What is expected: Some of the lines below need repeating. Reproduce exactly those between the lines holding "Lemma dec_len_base64 n" and "encode_len in E.", inclusive.

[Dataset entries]
++++++++++++++++++++

Lemma split_once_str_version v t : version_wf v →
  split_once_str "." "." (version_to_string v ++ str ".." ++ t) = Some (version_to_string v, t).
Proof.
  intros [Hm Hn]. destruct (u8_to_string_shape _ Hm) as (Hnm & _ & _), (u8_to_string_shape _ Hn) as (Hnn & _ & _).
  pose proof (u8_to_string_plain _ Hm) as Hpm. pose proof (u8_to_string_plain _ Hn) as Hpn.
  assert (split_once_str "." "." (u8_to_string (minor v) ++ str ".." ++ t) = Some (u8_to_string (minor v), t)) as H1.
  { rewrite <-(app_nil_r (u8_to_string (minor v))) at 2. apply (split_once_str_skip _ _ [] (str "..") t); done. }
  unfold version_to_string. rewrite <-app_assoc. cbn [app].
  assert (split_once_str "." "." ("."%byte :: u8_to_string (minor v) ++ str ".." ++ t) =
    Some ("."%byte :: u8_to_string (minor v), t)) as H2.
  { destruct (u8_to_string (minor v)) as [|d ds]; [done|]. rewrite not_elem_of_cons in Hpn.
    change (split_once_str "." "." ("."%byte :: (d :: ds) ++ str ".." ++ t)) with
      (if decide ("."%byte = "."%byte ∧ d = "."%byte) then Some ([], ds ++ str ".." ++ t) else
       match split_once_str "." "." ((d :: ds) ++ str ".." ++ t) with
       | Some (p, q) => Some ("."%byte :: p, q) | None => None end).
    rewrite decide_False by naive_solver. by rewrite H1. }
  replace ("."%byte :: u8_to_string (minor v) ++ str ".." ++ t) with
    (("."%byte :: u8_to_string (minor v) ++ str "..") ++ t) in * by (cbn; by rewrite <-app_assoc).
  apply split_once_str_skip; done.
Qed.

Definition range_wf (r : ProtocolRange) : Prop :=
  match r with
  | Full => True
  | To to => version_wf to
  | From from => version_wf from
  | Between from to => version_wf from ∧ version_wf to
  end.

Lemma strip_suffix_last c s t : c ≠ "."%byte → t = s ++ [c] → strip_suffix (str "..") t = None.
Proof. intros Hc ->. unfold strip_suffix. rewrite rev_app_distr. cbn. by use_decide. Qed.

Lemma range_from_to_string r : range_wf r → range_from_str (range_to_string r) = Ok r.
Proof.
  destruct r as [|v|v|v w]; cbn [range_wf range_to_string]; [done|..]; unfold range_from_str.
  - intros Hv. destruct (version_ends v Hv) as (b & c & s & t & E1 & E2 & Hb & Hc).
    rewrite decide_False by (rewrite E1; done).
    rewrite (strip_suffix_last c (str ".." ++ t)) by (done || by rewrite E2, <-app_assoc).
    rewrite strip_prefix_app. by rewrite version_from_to_string.
  - intros Hv. destruct (version_ends v Hv) as (b & c & s & t & E1 & E2 & Hb & Hc).
    rewrite decide_False by (rewrite E1; intros [=]; done).
    rewrite (proj2 (strip_suffix_Some (str "..") _ (version_to_string v)) eq_refl).
    by rewrite version_from_to_string.
  - intros [Hv Hw]. destruct (version_ends v Hv) as (b & _ & s & _ & E1 & _ & Hb & _).
    destruct (version_ends w Hw) as (_ & c & _ & t & _ & E2 & _ & Hc).
    rewrite decide_False by (rewrite E1; intros [=]; done).
    rewrite (strip_suffix_last c (version_to_string v ++ str ".." ++ t)) by (done || by rewrite E2, <-!app_assoc).
    assert (strip_prefix (str "..") (version_to_string v ++ str ".." ++ version_to_string w) = None) as ->.
    { rewrite E1. cbn. by use_decide. }
    rewrite split_once_str_version by done. by rewrite !version_from_to_string.
Qed.

(** ** Properties *)

Lemma to_u16_eq v : version_wf v → to_u16 v = (256 * major v + minor v)%Z.
Proof. intros [_ Hn]. by apply lor_shift_8. Qed.

Lemma to_u16_roundtrip v : version_wf v → from_u16 (to_u16 v) = v ∧ (0 ≤ to_u16 v < 65536)%Z.
Proof.
  intros Hv. pose proof Hv as [Hm Hn]. unfold is_u8 in Hm, Hn. rewrite to_u16_eq by done.
  split; [|lia]. rewrite from_u16_eq by lia. rewrite (Z.mul_comm 256), Z.div_add_l by lia.
  rewrite Z.div_small, Z.add_0_r by lia. rewrite Z.add_comm, Z.mod_add, Z.mod_small by lia. by destruct v.
Qed.

(** Versions and ranges round trip: a version as a 16-bit number, in
    both directions and in order, and as text; a range as text. *)
Theorem version_roundtrip (v w : ProtocolVersion) (r : ProtocolRange) (z : Z)
    (Hv : version_wf v) (Hw : version_wf w) (Hr : range_wf r) (Hz : (0 ≤ z < 65536)%Z) :
  from_u16 (to_u16 v) = v ∧ to_u16 (from_u16 z) = z ∧ version_wf (from_u16 z) ∧
  version_cmp v w = Z.compare (to_u16 v) (to_u16 w) ∧
  version_from_str (version_to_string v) = Ok v ∧ range_from_str (range_to_string r) = Ok r.
Proof.
  assert (version_wf (from_u16 z)) as Hwf.
  { rewrite from_u16_eq by done. split; unfold is_u8; cbn.
    - split; [apply Z.div_pos; lia|apply Z.div_lt_upper_bound; lia].
    - apply Z.mod_pos_bound. lia. }
  pose proof Hv as [Hm Hn]. pose proof Hw as [Hm' Hn']. unfold is_u8 in Hm, Hn, Hm', Hn'.
  split; [|split; [|split; [done|split; [|split]]]].
  - by apply to_u16_roundtrip.
  - rewrite to_u16_eq by done. rewrite from_u16_eq by done. cbn. pose proof (Z.div_mod z 256). lia.
  - rewrite !to_u16_eq by done. unfold version_cmp.
    destruct (Z.compare_spec (major v) (major w)) as [->| |]; symmetry.
    + destruct (Z.compare_spec (minor v) (minor w)) as [->| |]; [apply Z.compare_refl|apply Z.compare_lt_iff; lia|apply Z.compare_gt_iff; lia].
    + apply Z.compare_lt_iff. lia.
    + apply Z.compare_gt_iff. lia.
  - by apply version_from_to_string.
  - by apply range_from_to_string.
Qed.

(** [intersect] is the intersection: a version is in both ranges exactly
    when there is an intersection and the version is in it. *)
Theorem intersect_correct (r o : ProtocolRange) (v : ProtocolVersion) :
  contains r v && contains o v = match intersect r o with Some i => contains i v | None => false end.
Proof.
  apply eq_true_iff_eq.
  destruct r, o; unfold intersect, contains; cbn [start_bound end_bound meet_start meet_end andb];
    unfold version_max, version_min;
    repeat match goal with
    | |- context [if version_lt ?a ?b then _ else _] => destruct (version_lt a b) eqn:?
    | Hx : context [if version_lt ?a ?b then _ else _] |- _ => destruct (version_lt a b) eqn:?
    end;
    cbn [start_bound end_bound]; rewrite ?andb_true_iff, ?negb_true_iff, ?version_lt_false, ?version_lt_iff in *;
    intuition lia.
Qed.

(** ** Witnesses *)

Lemma version_roundtrip_witness :
  let v := PROTOCOL_VERSION in
  from_u16 (to_u16 v) = v ∧ to_u16 (from_u16 293) = 293%Z ∧ version_wf (from_u16 293) ∧
  version_cmp v v = Z.compare (to_u16 v) (to_u16 v) ∧
  version_from_str (version_to_string v) = Ok v ∧
  range_from_str (range_to_string (Between v v)) = Ok (Between v v).
Proof.
  apply (version_roundtrip PROTOCOL_VERSION PROTOCOL_VERSION (Between PROTOCOL_VERSION PROTOCOL_VERSION) 293).
  all: unfold range_wf, version_wf, is_u8; cbn; lia.
Defined.
(* ===== verification/BaseEncoding.v ===== *)
(** Base encodings ([harmonia-utils-base-encoding/src]): Nix base32, base16
    and base64 on top of the package [data_encoding]. *)

From stdpp Require Import base list numbers strings.
From Stdlib Require Import ZArith Lia Strings.Byte.
From S2P Require Import Prelude.

(** ** The package [data_encoding]

    An [Encoding] of the package is a parameter: what it computes, and what
    its documentation promises. [decode_mut] and [encode_mut] panic unless
    the output has exactly the length [decode_len] and [encode_len] give. *)

Inductive DecodeKind : Type := KLength | KSymbol | KTrailing | KPadding.

Record DecodeError : Type := mk_decode_error { position : nat; kind : DecodeKind }.

Record DecodePartial : Type := mk_partial { dp_read : nat; dp_written : nat; dp_error : DecodeError }.

#[export] Instance DecodeKind_eq_dec : EqDecision DecodeKind.
Proof. solve_decision. Defined.
#[export] Instance DecodeError_eq_dec : EqDecision DecodeError.
Proof. solve_decision. Defined.
#[export] Instance DecodePartial_eq_dec : EqDecision DecodePartial.
Proof. solve_decision. Defined.

Record Encoding_ : Type := mk_encoding {
  enc_len : nat → nat;
  dec_len : nat → res DecodeError nat;
  enc : bytes → bytes;
  dec : bytes → res DecodePartial bytes
}.

Class DataEncoding : Type := {
  NIX_BASE32 : Encoding_;
  HEXLOWER_PERMISSIVE : Encoding_;
  BASE64 : Encoding_
}.

(** [Encoding::decode_mut]: the bytes written to the front of the output. *)
Definition enc_decode_mut (e : Encoding_) (input : bytes) (out : nat) : res DecodePartial bytes :=
  match dec_len e (length input) with
  | Ok n => if decide (n = out) then dec e input else Panic
  | _ => Panic
  end.

Definition enc_encode_mut (e : Encoding_) (input : bytes) (out : nat) : res DecodePartial bytes :=
  if decide (enc_len e (length input) = out) then Ok (enc e input) else Panic.

(** What every encoding promises. *)
Record encoding_laws (e : Encoding_) : Prop := {
  law_enc_length x : length (enc e x) = enc_len e (length x);
  law_dec_enc x : dec e (enc e x) = Ok x;
  law_dec_error s p : dec e s = Err p → position (dp_error p) < length s;
  law_dec_no_panic s : dec e s ≠ Panic;
  law_dec_len_no_panic n : dec_len e n ≠ Panic;
  law_dec_length s x n : dec e s = Ok x → dec_len e (length s) = Ok n → length x ≤ n
}.

Class DataEncodingLaws `{!DataEncoding} : Prop := {
  base32_laws : encoding_laws NIX_BASE32;
  hex_laws : encoding_laws HEXLOWER_PERMISSIVE;
  base64_laws : encoding_laws BASE64;
  (** base32 is canonical, and base16 up to the case it reads; base64 is not,
      because padded blocks may be concatenated *)
  base32_canonical s x : dec NIX_BASE32 s = Ok x → enc NIX_BASE32 x = s;
  hex_canonical s x :
    dec HEXLOWER_PERMISSIVE s = Ok x → enc HEXLOWER_PERMISSIVE x = map to_ascii_lowercase s;
  (** the symbols of base32 are the digits of the bytes read as a
      little-endian number: the least significant bits come first *)
  base32_bits x :
    enc NIX_BASE32 x = (λ d, default x00 (str "0123456789abcdfghijklmnpqrsvwxyz" !! Z.to_nat d)) <$>
                         to_digits 32 ((8 * length x + 4) / 5) (from_le_bytes x);
  (** base16 is what [{:02x}] prints, and is read in both cases *)
  hex_enc x : enc HEXLOWER_PERMISSIVE x = x ≫= fmt_02x;
  hex_permissive s : dec HEXLOWER_PERMISSIVE (map to_ascii_lowercase s) = dec HEXLOWER_PERMISSIVE s;
  base32_enc_len n : enc_len NIX_BASE32 n = (8 * n + 4) / 5;
  hex_enc_len n : enc_len HEXLOWER_PERMISSIVE n = 2 * n;
  base64_enc_len n : enc_len BASE64 n = 4 * ((n + 2) / 3);
  base32_dec_len n : dec_len NIX_BASE32 ((8 * n + 4) / 5) = Ok n;
  hex_dec_len n : dec_len HEXLOWER_PERMISSIVE (2 * n) = Ok n;
  base64_dec_len n : dec_len BASE64 (4 * n) = Ok (3 * n);
  (** the symbols: lower-case alphanumerics, and for base64 also capitals,
      the plus sign, the slash and the equals sign *)
  base32_symbols x : Forall (λ b, b ∈ str "0123456789abcdfghijklmnpqrsvwxyz") (enc NIX_BASE32 x);
  hex_symbols x : Forall (λ b, b ∈ str "0123456789abcdef") (enc HEXLOWER_PERMISSIVE x);
  base64_symbols x : Forall (λ b, b ∈ str
    "ABCDEFGHIJKLMNOPQRSTUVWXYZabcdefghijklmnopqrstuvwxyz0123456789+/=") (enc BASE64 x)
}.

(** ** base32.rs *)

Section base32.
Context `{!DataEncoding}.

(** [(8 * len).div_ceil(5)]. *)
Definition encode_len (len : nat) : nat := (8 * len + 4) / 5.

Definition decode_len_internal (len : nat) : nat * nat :=
  let trail := len * 5 mod 8 in (len - trail / 5, 5 * len / 8).

Definition decode_len (len : nat) : res DecodePartial nat :=
  let '(ilen, olen) := decode_len_internal len in
  if decide (ilen = len) then Ok olen else Panic.

Definition encode_string (input : bytes) : bytes := rev (enc NIX_BASE32 input).

Definition encode_mut (input : bytes) (out : nat) : res DecodePartial bytes :=
  @rev byte <$> enc_encode_mut NIX_BASE32 input out.

(** The position of an error is mirrored; the subtraction can underflow. *)
Definition mirror (len : nat) (err : DecodePartial) : res DecodePartial bytes :=
  if decide (position (dp_error err) + 1 ≤ len) then
    let adjusted_pos := len - position (dp_error err) - 1 in
    Err (mk_partial (adjusted_pos / 8 * 8) (adjusted_pos / 8 * 5)
           (mk_decode_error adjusted_pos (kind (dp_error err))))
  else Panic.

Definition decode_mut (input : bytes) (out : nat) : res DecodePartial bytes :=
  match enc_decode_mut NIX_BASE32 (rev input) out with
  | Ok x => Ok x
  | Err err => mirror (length input) err
  | Panic => Panic
  end.

(** ** lib.rs *)

Inductive Base : Type := Hex | NixBase32 | Base64.

#[export] Instance Base_eq_dec : EqDecision Base.
Proof. solve_decision. Defined.

(** [((4 * len / 3) + 3) & !3]. *)
Definition base64_len (len : nat) : nat :=
  Z.to_nat (Z.land (4 * Z.of_nat len / 3 + 3) (Z.lnot 3)).

Definition input_len (b : Base) (decoded_size : nat) : nat :=
  match b with
  | Hex => decoded_size * 2
  | NixBase32 => encode_len decoded_size
  | Base64 => base64_len decoded_size
  end.

Definition scratch_len (b : Base) (decoded_size : nat) : nat :=
  match b with
  | Hex | NixBase32 => decoded_size
  | Base64 => base64_len decoded_size / 4 * 3
  end.

Definition decode_for_base (b : Base) (input : bytes) (out : nat) : res DecodePartial bytes :=
  match b with
  | Hex => enc_decode_mut HEXLOWER_PERMISSIVE input out
  | NixBase32 => decode_mut input out
  | Base64 => enc_decode_mut BASE64 input out
  end.

Definition encode_for_base (b : Base) (input : bytes) (out : nat) : res DecodePartial bytes :=
  match b with
  | Hex => enc_encode_mut HEXLOWER_PERMISSIVE input out
  | NixBase32 => encode_mut input out
  | Base64 => enc_encode_mut BASE64 input out
  end.

(** The names [Base] is printed and read with. *)
Definition Base_to_string (b : Base) : bytes :=
  str match b with Hex => "base16" | NixBase32 => "nixbase32" | Base64 => "base64" end.

Definition Base_deserialize (s : bytes) : option Base :=
  if decide (s = str "base16") then Some Hex
  else if decide (s = str "base64") then Some Base64
  else if decide (s = str "nix32" ∨ s = str "nixbase32") then Some NixBase32
  else None.
End base32.

(** ** Lengths *)

Lemma land_lnot_3 z : Z.land z (Z.lnot 3) = (4 * (z / 4))%Z.
Proof.
  rewrite <-Z.ldiff_land. change 3%Z with (Z.ones 2).
  rewrite Z.ldiff_ones_r by lia. rewrite Z.shiftl_mul_pow2, Z.shiftr_div_pow2 by lia.
  change (2 ^ 2)%Z with 4%Z. lia.
Qed.

Lemma base64_len_eq n : base64_len n = 4 * ((n + 2) / 3).
Proof.
  unfold base64_len. rewrite land_lnot_3. apply Nat2Z.inj.
  rewrite Nat2Z.inj_mul, Nat2Z.inj_div, Nat2Z.inj_add. change (Z.of_nat 4) with 4%Z.
  change (Z.of_nat 3) with 3%Z. change (Z.of_nat 2) with 2%Z.
  rewrite Z2Nat.id; Z.to_euclidean_division_equations; lia.
Qed.

Lemma encode_len_decode n : decode_len (encode_len n) = Ok n.
Proof.
  unfold decode_len, decode_len_internal, encode_len.
  assert (8 * n ≤ 5 * ((8 * n + 4) / 5) ≤ 8 * n + 4) as H.
  { pose proof (Nat.div_mod_eq (8 * n + 4) 5). pose proof (Nat.mod_upper_bound (8 * n + 4) 5). lia. }
  set (len := (8 * n + 4) / 5) in *.
  assert (5 * len / 8 = n ∧ len * 5 mod 8 < 5) as [-> Ht].
  { rewrite (Nat.mul_comm len 5). pose proof (Nat.div_mod_eq (5 * len) 8).
    pose proof (Nat.mod_upper_bound (5 * len) 8). lia. }
  rewrite (Nat.div_small (len * 5 mod 8)) by lia. rewrite Nat.sub_0_r. by rewrite decide_True.
Qed.

(** ** Round trips *)

Section laws.
Context `{!DataEncoding, !DataEncodingLaws}.

(** The text [encode_for_base] writes. *)
Definition encoded (b : Base) (x : bytes) : bytes :=
  match b with
  | Hex => enc HEXLOWER_PERMISSIVE x
  | NixBase32 => rev (enc NIX_BASE32 x)
  | Base64 => enc BASE64 x
  end.

Lemma length_encoded b x : length (encoded b x) = input_len b (length x).
Proof.
  destruct b; cbn; rewrite ?length_rev.
  - rewrite (law_enc_length _ hex_laws), hex_enc_len. lia.
  - by rewrite (law_enc_length _ base32_laws), base32_enc_len.
  - by rewrite (law_enc_length _ base64_laws), base64_enc_len, base64_len_eq.
Qed.

Lemma encode_for_base_eq b x : encode_for_base b x (input_len b (length x)) = Ok (encoded b x).
Proof.
  destruct b; unfold encode_for_base, encode_mut, enc_encode_mut, input_len, encoded.
  - rewrite hex_enc_len. by rewrite decide_True by lia.
  - rewrite base32_enc_len. by rewrite decide_True.
  - rewrite base64_enc_len, base64_len_eq. by rewrite decide_True.
Qed.

Lemma dec_len_hex n : dec_len HEXLOWER_PERMISSIVE (n * 2) = Ok n.
Proof. by rewrite Nat.mul_comm, hex_dec_len. Qed.

Lemma dec_len_base64 n : dec_len BASE64 (base64_len n) = Ok (base64_len n / 4 * 3).
Proof.
  rewrite base64_len_eq, base64_dec_len. f_equal.
  rewrite (Nat.mul_comm 4), Nat.div_mul by lia. lia.
Qed.

(** On an input of the right length nothing panics, and the error, if there
    is one, is inside the input. *)
Lemma decode_for_base_total b n s :
  length s = input_len b n →
  match decode_for_base b s (scratch_len b n) with
  | Ok x => length x ≤ scratch_len b n
  | Err p => position (dp_error p) < length s
  | Panic => False
  end.
Proof.
  intros Hl. destruct b; unfold decode_for_base, decode_mut, enc_decode_mut, input_len, scratch_len in *.
  - rewrite Hl, dec_len_hex, decide_True by done.
    destruct (dec HEXLOWER_PERMISSIVE s) as [x|p|] eqn:E.
    + apply (law_dec_length _ hex_laws s); [done|]. by rewrite Hl, dec_len_hex.
    + rewrite <-Hl. by apply (law_dec_error _ hex_laws).
    + by apply (law_dec_no_panic _ hex_laws) in E.
  - rewrite length_rev, Hl. unfold encode_len. rewrite base32_dec_len, decide_True by done.
    destruct (dec NIX_BASE32 (rev s)) as [x|p|] eqn:E.
    + apply (law_dec_length _ base32_laws (rev s)); [done|]. rewrite length_rev, Hl. apply base32_dec_len.
    + apply (law_dec_error _ base32_laws) in E. rewrite length_rev, Hl in E. unfold encode_len in E.
      unfold mirror. rewrite decide_True by lia. cbn [dp_error position]. lia.
    + by apply (law_dec_no_panic _ base32_laws) in E.
  - rewrite Hl, dec_len_base64, decide_True by done.
    destruct (dec BASE64 s) as [x|p|] eqn:E.
    + apply (law_dec_length _ base64_laws s); [done|]. by rewrite Hl, dec_len_base64.
    + rewrite <-Hl. by apply (law_dec_error _ base64_laws).
    + by apply (law_dec_no_panic _ base64_laws) in E.
Qed.

Lemma decode_encoded b x : decode_for_base b (encoded b x) (scratch_len b (length x)) = Ok x.
Proof.
  pose proof (length_encoded b x) as Hl.
  destruct b; unfold decode_for_base, decode_mut, enc_decode_mut, scratch_len; cbn [encoded] in *;
    rewrite ?rev_involutive.
  - rewrite Hl. cbn [input_len]. rewrite dec_len_hex, decide_True by done. apply (law_dec_enc _ hex_laws).
  - rewrite length_rev in Hl. rewrite Hl. cbn [input_len]. unfold encode_len.
    rewrite base32_dec_len, decide_True by done. by rewrite (law_dec_enc _ base32_laws).
  - rewrite Hl. cbn [input_len]. rewrite dec_len_base64, decide_True by done.
    apply (law_dec_enc _ base64_laws).
Qed.

(** Decoding accepts one text per value, but for the case of base16 and the
    padding inside base64. *)
Lemma encoded_decode b s n x :
  b ≠ Base64 → decode_for_base b s n = Ok x →
  encoded b x = match b with Hex => map to_ascii_lowercase s | _ => s end.
Proof.
  intros Hb. destruct b; [| |done]; unfold decode_for_base, decode_mut, enc_decode_mut; cbn [encoded].
  - destruct (dec_len _ _); try done. case_decide; [|done]. apply hex_canonical.
  - destruct (dec_len _ _); try done. case_decide; [|done].
    destruct (dec NIX_BASE32 (rev s)) as [y|p|] eqn:E; try done.
    + intros [= ->]. rewrite (base32_canonical _ _ E). apply rev_involutive.
    + unfold mirror. by case_decide.
Qed.
End laws.
(* ===== verification/Codecs.v ===== *)
(** A concrete [DataEncoding]: base32 (least significant bits first), base16
    and base64 as the package [data_encoding] documents them, and the proof
    that they keep the promises of [DataEncodingLaws]. The theorems on hashes
    and store paths are stated for any package that keeps them; their
    witnesses are evaluated with this one. *)

From stdpp Require Import base list numbers strings.
From Stdlib Require Import ZArith Lia ZifyNat Strings.Byte.
From S2P Require Import Prelude BaseEncoding.

(** ** Symbols *)

Section symbols.
Context (al : bytes) (Hal : NoDup al).

Definition sym (d : Z) : byte := default x00 (al !! Z.to_nat d).

Definition val (b : byte) : option Z := Z.of_nat ∘ fst <$> list_find (b =.) al.

Definition vals (s : bytes) : option (list Z) := mapM val s.

Definition in_range (d : Z) : Prop := (0 ≤ d < Z.of_nat (length al))%Z.

Lemma val_Some b d : val b = Some d ↔ in_range d ∧ sym d = b.
Proof using Hal.
  unfold val, sym, in_range. rewrite fmap_Some. split.
  - intros ([i y] & (Hi & <- & _)%list_find_Some & ->). cbn.
    rewrite Nat2Z.id, Hi. split; [|done]. apply lookup_lt_Some in Hi. lia.
  - intros [Hd Hs]. destruct (lookup_lt_is_Some_2 al (Z.to_nat d)) as [c Hc]; [lia|].
    rewrite Hc in Hs. cbn in Hs. subst c. exists (Z.to_nat d, b). split; [|cbn; lia].
    apply list_find_Some. split; [done|]. split; [done|].
    intros j y Hj Hlt <-. pose proof (NoDup_lookup _ _ _ _ Hal Hj Hc). lia.
Qed.

Lemma vals_Some s ds : vals s = Some ds ↔ Forall in_range ds ∧ sym <$> ds = s.
Proof using Hal.
  unfold vals. rewrite mapM_Some. split.
  - induction 1 as [|b d s ds [? <-]%val_Some _ [? <-]]; [done|]. split; [by constructor|done].
  - intros [HF <-]. induction HF; cbn; constructor; [|done]. by apply val_Some.
Qed.

Lemma length_vals s ds : vals s = Some ds → length ds = length s.
Proof using Hal. intros [_ <-]%vals_Some. by rewrite length_fmap. Qed.

Lemma sym_elem d : in_range d → sym d ∈ al.
Proof using Type.
  intros Hd. unfold sym. destruct (al !! Z.to_nat d) as [c|] eqn:E; cbn.
  - by eapply list_elem_of_lookup_2.
  - apply lookup_ge_None in E. destruct Hd. lia.
Qed.

(** ** Groups

    [k] bytes as [m] symbols, most significant first; the last symbol of a
    short group is filled up with zero bits, a factor [s]. *)

Abbreviation B := (Z.of_nat (length al)).

Definition group_enc (m : nat) (s : Z) (l : bytes) : bytes :=
  sym <$> rev (to_digits B m (s * from_le_bytes (rev l))).

Definition group_dec (k : nat) (s : Z) (cs : bytes) : option bytes :=
  ds ← vals cs;
  let v := from_digits B (rev ds) in
  if decide (v mod s = 0)%Z then Some (rev (to_le_bytes k (v / s))) else None.

Lemma length_group_enc m s l : length (group_enc m s l) = m.
Proof using Type. unfold group_enc. by rewrite length_fmap, length_rev, length_to_digits. Qed.

Lemma group_enc_symbols m s l : (1 < B)%Z → Forall (.∈ al) (group_enc m s l).
Proof using Type.
  intros HB. unfold group_enc. apply Forall_fmap, Forall_rev.
  eapply Forall_impl; [by apply to_digits_range|]. intros d Hd. by apply sym_elem.
Qed.

Lemma group_dec_enc m s l :
  (1 < B)%Z → (0 < s)%Z → (256 ^ Z.of_nat (length l) * s ≤ B ^ Z.of_nat m)%Z →
  group_dec (length l) s (group_enc m s l) = Some l.
Proof using Hal.
  intros HB Hs Hm. pose proof (from_le_bytes_range (rev l)) as Hv. rewrite length_rev in Hv.
  unfold group_dec, group_enc. set (ds := to_digits _ _ _).
  assert (vals (sym <$> rev ds) = Some (rev ds)) as ->.
  { apply vals_Some. split; [|done]. apply Forall_rev. by apply to_digits_range. }
  cbn. rewrite rev_involutive. unfold ds. rewrite from_to_digits by (done || nia).
  rewrite (Z.mul_comm s), Z.mod_mul, Z.div_mul by lia. rewrite decide_True by done.
  rewrite <-(length_rev l), to_from_le_bytes. by rewrite rev_involutive.
Qed.

Lemma group_enc_dec k m cs l :
  (1 < B)%Z → (B ^ Z.of_nat m = 256 ^ Z.of_nat k)%Z → length cs = m →
  group_dec k 1 cs = Some l → group_enc m 1 l = cs ∧ length l = k.
Proof using Hal.
  intros HB Hm Hl. unfold group_dec. destruct (vals cs) as [ds|] eqn:Ev; [|done]. cbn.
  rewrite Z.mod_1_r, Z.div_1_r, decide_True by done. intros [= <-].
  rewrite length_rev, length_to_le_bytes. split; [|done].
  pose proof (length_vals _ _ Ev) as Hd. apply vals_Some in Ev as [HF <-].
  assert (Forall (λ d, 0 ≤ d < B)%Z (rev ds)) as HF' by by apply Forall_rev.
  pose proof (from_digits_range B HB _ HF') as Hr. rewrite length_rev, Hd, Hl, Hm in Hr.
  unfold group_enc. rewrite rev_involutive, Z.mul_1_l, from_to_le_bytes by done.
  rewrite <-Hl, <-Hd, <-(length_rev ds), to_from_digits by done. by rewrite rev_involutive.
Qed.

++++++++++++++++++++

Task result:
Lemma dec_len_base64 n : dec_len BASE64 (base64_len n) = Ok (base64_len n / 4 * 3).
Proof.
  rewrite base64_len_eq, base64_dec_len. f_equal.
  rewrite (Nat.mul_comm 4), Nat.div_mul by lia. lia.
Qed.

(** On an input of the right length nothing panics, and the error, if there
    is one, is inside the input. *)
Lemma decode_for_base_total b n s :
  length s = input_len b n →
  match decode_for_base b s (scratch_len b n) with
  | Ok x => length x ≤ scratch_len b n
  | Err p => position (dp_error p) < length s
  | Panic => False
  end.
Proof.
  intros Hl. destruct b; unfold decode_for_base, decode_mut, enc_decode_mut, input_len, scratch_len in *.
  - rewrite Hl, dec_len_hex, decide_True by done.
    destruct (dec HEXLOWER_PERMISSIVE s) as [x|p|] eqn:E.
    + apply (law_dec_length _ hex_laws s); [done|]. by rewrite Hl, dec_len_hex.
    + rewrite <-Hl. by apply (law_dec_error _ hex_laws).
    + by apply (law_dec_no_panic _ hex_laws) in E.
  - rewrite length_rev, Hl. unfold encode_len. rewrite base32_dec_len, decide_True by done.
    destruct (dec NIX_BASE32 (rev s)) as [x|p|] eqn:E.
    + apply (law_dec_length _ base32_laws (rev s)); [done|]. rewrite length_rev, Hl. apply base32_dec_len.
    + apply (law_dec_error _ base32_laws) in E. rewrite length_rev, Hl in E. unfold encode_len in E.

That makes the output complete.